The malicious use of AI doesn’t just threaten people’s property and privacy – in some of the more worrying scenarios, it also threatens their lives. The proliferation of drones and other cyber-physical systems such as autonomous vehicles and connected medical devices present tempting targets and tools for terrorists, hackers, and criminals. Possible scenarios include crashing autonomous vehicles, or turning cheap commercial drones into face-hunting missiles. 

AI could also be weaponised in a way that threatens our ability to sustain truthful public debates. The recent indictment from the US Special Counsel Robert Mueller alleges that Russia had a professional team of more than 80 people working full-time to disrupt the 2016 US presidential elections. 

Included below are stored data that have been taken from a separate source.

(* ===== verification/StoreRace.v ===== *)
(** * Concurrent accesses to the sessions

    src/common/ipc.c, [ipc_save_session], [ipc_load_session] and
    [ipc_touch_session], as the sequences of their accesses to the shared
    memory: the test of [valid], the test of [session_id], the copy of [st],
    the copy of [hand], the stamp.  None of them takes a lock.  Any number of
    workers are interleaved access by access; as long as they use different
    sessions this is the same as letting each run on its own, which is what
    System.v takes for granted.  Two workers on one session can tear a game. *)

From S2P Require Export Race.

(** ** The accesses *)

(** A call with its variables [st] and [hand]: what is saved, or the
    out-parameters. *)
Inductive sess_call :=
  | do_save (st : state_t) (hand : hand_t)
  | do_load (st : state_t) (hand : hand_t)
  | do_touch.

(** Where a worker is: between two calls; in the loop, about to test [valid] or
    [session_id] of slot [i]; or about to copy or to stamp. *)
Inductive call_pc :=
  | between
  | at_valid (c : sess_call) (i : nat)
  | at_id (c : sess_call) (i : nat)
  | at_st (c : sess_call) (i : nat)
  | at_hand (c : sess_call) (i : nat)
  | at_seen (c : sess_call) (i : nat).

Definition result : Type := Z * option (state_t * hand_t).

Definition call_out (c : sess_call) : option (state_t * hand_t) :=
  match c with do_load st hand => Some (st, hand) | _ => None end.

(** A worker that uses session [r_sid]: the next call is a function of the
    results of the calls before, which are its log. *)
Record runner := { r_sid : Z; r_next : list result -> option sess_call;
                   r_log : list result; r_pc : call_pc }.

Definition go (pc : call_pc) (r : runner) : runner :=
  {| r_sid := r_sid r; r_next := r_next r; r_log := r_log r; r_pc := pc |}.
Definition give (rc : Z) (c : sess_call) (r : runner) : runner :=
  {| r_sid := r_sid r; r_next := r_next r; r_log := r_log r ++ [(rc, call_out c)];
     r_pc := between |}.

Definition set_st (st : state_t) (e : session_entry_t) : session_entry_t := set_game st (ent_hand e) e.
Definition set_hand (h : hand_t) (e : session_entry_t) : session_entry_t := set_game (ent_st e) h e.

(** The slot of the next access. *)
Definition slot (r : runner) : nat :=
  match r_pc r with
  | between => 0
  | at_valid _ i | at_id _ i | at_st _ i | at_hand _ i | at_seen _ i => i
  end.

Section Accesses.
Context `{Libc}.

(** The next access, given what its slot holds, [None] past the last slot:
    where the worker is then, and what becomes of the slot. *)
Definition access (r : runner) (x : option session_entry_t) :
    St env (runner * (session_entry_t -> session_entry_t)) :=
  match r_pc r, x with
  | between, _ =>
      mret (match r_next r (r_log r) with Some c => go (at_valid c 0) r | None => r end, id)
  | at_valid c i, None => mret (give (-1) c r, id)
  | at_valid c i, Some e =>
      mret (go (if truthy (valid e) then at_id c i else at_valid c (S i)) r, id)
  | at_id c i, Some e =>
      mret (go (if session_id e =? r_sid r
                then match c with do_touch => at_seen c i | _ => at_st c i end
                else at_valid c (S i)) r, id)
  | at_st c i, Some e =>
      match c with
      | do_save st _ => mret (go (at_hand c i) r, set_st st)
      | do_load _ hand => mret (go (at_hand (do_load (ent_st e) hand) i) r, id)
      | do_touch => mret (r, id)
      end
  | at_hand c i, Some e =>
      match c with
      | do_save _ hand => mret (go (at_seen c i) r, set_hand hand)
      | do_load st _ => mret (go (at_seen (do_load st (ent_hand e)) i) r, id)
      | do_touch => mret (r, id)
      end
  | at_seen c i, Some e =>
      now ← time;
      mret (give 0 c r, set_last_seen now)
  | _, None => mret (r, id)
  end.

(** A worker on its own. *)
Definition alone_step (r : runner) (store : shm_store_t) : St env (runner * shm_store_t) :=
  '(r', g) ← access r (sessions store !! slot r);
  mret (r', upd_slot g (slot r) store).

Fixpoint alone (n : nat) (r : runner) (store : shm_store_t) : St env (runner * shm_store_t) :=
  match n with
  | O => mret (r, store)
  | S n' => '(r, store) ← alone_step r store; alone n' r store
  end.
(** One iteration of the loop that the worker is in. *)
Definition worker_step (k : worker) (shm : shm_t) : worker * shm_t :=
  match wk_phase k with
  | handshaking v =>
      let '(r, w) := handshake_step v (wk_world k shm) in
      wk_after (match r with
        | inl v => handshaking v
        | inr (Some (my_sid, st, hand)) => playing my_sid (st, hand)
        | inr None => finished
        end) w
  | playing my_sid v =>
      let '(r, w) := main_step my_sid v (wk_world k shm) in
      match r with
      | inl v => wk_after (playing my_sid v) w
      | inr tt => wk_after finished (close_conn w).2
      end
  | finished => (k, shm)
  end.

(** The child of [main] up to the first loop of [run_session]. *)
Definition start_worker (c : C) (e : env) (shm : shm_t) : worker * shm_t :=
  wk_after (handshaking (zero_state, zero_hand))
    (seed_rand (World c e (ipc_stats_inc_conn shm.1) shm.2)).2.

Inductive sys_step (s : system) : system -> Prop :=
  | sys_accept c e k shm :
      start_worker c e (sys_shm s) = (k, shm) ->
      sys_step s {| sys_shm := shm; sys_workers := sys_workers s ++ [k] |}
  | sys_work i k k' shm :
      sys_workers s !! i = Some k ->
      worker_step k (sys_shm s) = (k', shm) ->
      sys_step s {| sys_shm := shm; sys_workers := <[i := k']> (sys_workers s) |}.

Definition sys_start : system :=
  {| sys_shm := (zero_stats, zero_store); sys_workers := [] |}.

(** The session that a worker plays. *)
Definition plays (k : worker) : option Z :=
  match wk_phase k with playing sid _ => Some sid | _ => None end.

(** No two workers play the same session. *)
Definition exclusive (s : system) : Prop :=
  forall i j ki kj sid, sys_workers s !! i = Some ki -> sys_workers s !! j = Some kj ->
    plays ki = Some sid -> plays kj = Some sid -> i = j.

(** A run of the server, and one in which no session is played twice at any
    time. *)
Definition sys_reach : system -> Prop := rtc sys_step sys_start.
Definition sys_reach_excl : system -> Prop :=
  rtc (fun s s' => sys_step s s' /\ exclusive s') sys_start.
End System.
Arguments worker {_} _.
Arguments system {_} _.

(** ** Invariants of the interleaved workers *)

Section SystemThms.
Context `{LibcOK} {C : Type} `{ChannelOK C}.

What will happen when professional trolls can release cheap, highly-believable fake videos? There are already tools available to create fake videos from raw audio files, and there are tools that let us synthesise fake audio that sounds like a specific speaker. Combine the two, and it will soon be possible to create entirely fake news videos. What will happen when they can control an army of semi-autonomous bots using techniques based on ‘reinforcement learning’ and other AI approaches? What will happen when they can precisely target people with cheap, individualised propaganda? A team of 80 in the future, fully leveraging AI, could seem more like a team of 8,000 today. 

We’re not helpless in the face of these emerging risks, but we need to acknowledge the severity of these risks and act accordingly. Policymakers should collaborate closely with technical researchers to investigate, prevent, and mitigate potential malicious uses of AI.

AI researchers and companies have been thoughtful and responsible when it comes to the ethical implications of the technologies they are developing. Thousands have signed an open letter calling for robust and beneficial AI. AI companies are working together through the Partnership on AI. Several ethical guidelines are emerging, like the Asilomar AI Principles and the IEEE Ethically Aligned Design. This culture of responsibility needs to be continued and deepened when it comes to security, extending beyond the issues of unintentional harm (such as safety accidents and bias) that have occupied much of the debate up until now.

AI researchers and the organisations that employ them are in a unique position to shape the emerging security landscape. This calls for exploring a range of solutions, some of which may be uncomfortable in today’s academic culture, such as delaying a small number of select publications on certain techniques so that defenses can be developed, as is more common in the cybersecurity community. 

We need to ask the tricky questions: what sorts of AI research are most amenable to malicious use? What new technologies need to be developed to better defend against plausible attacks? What institutions or mechanisms can help us strike the right balance between maximising the benefits of AI and minimising its security risks? The sooner we grapple with these questions, the less likely the phone spoofing scenario above will become a reality.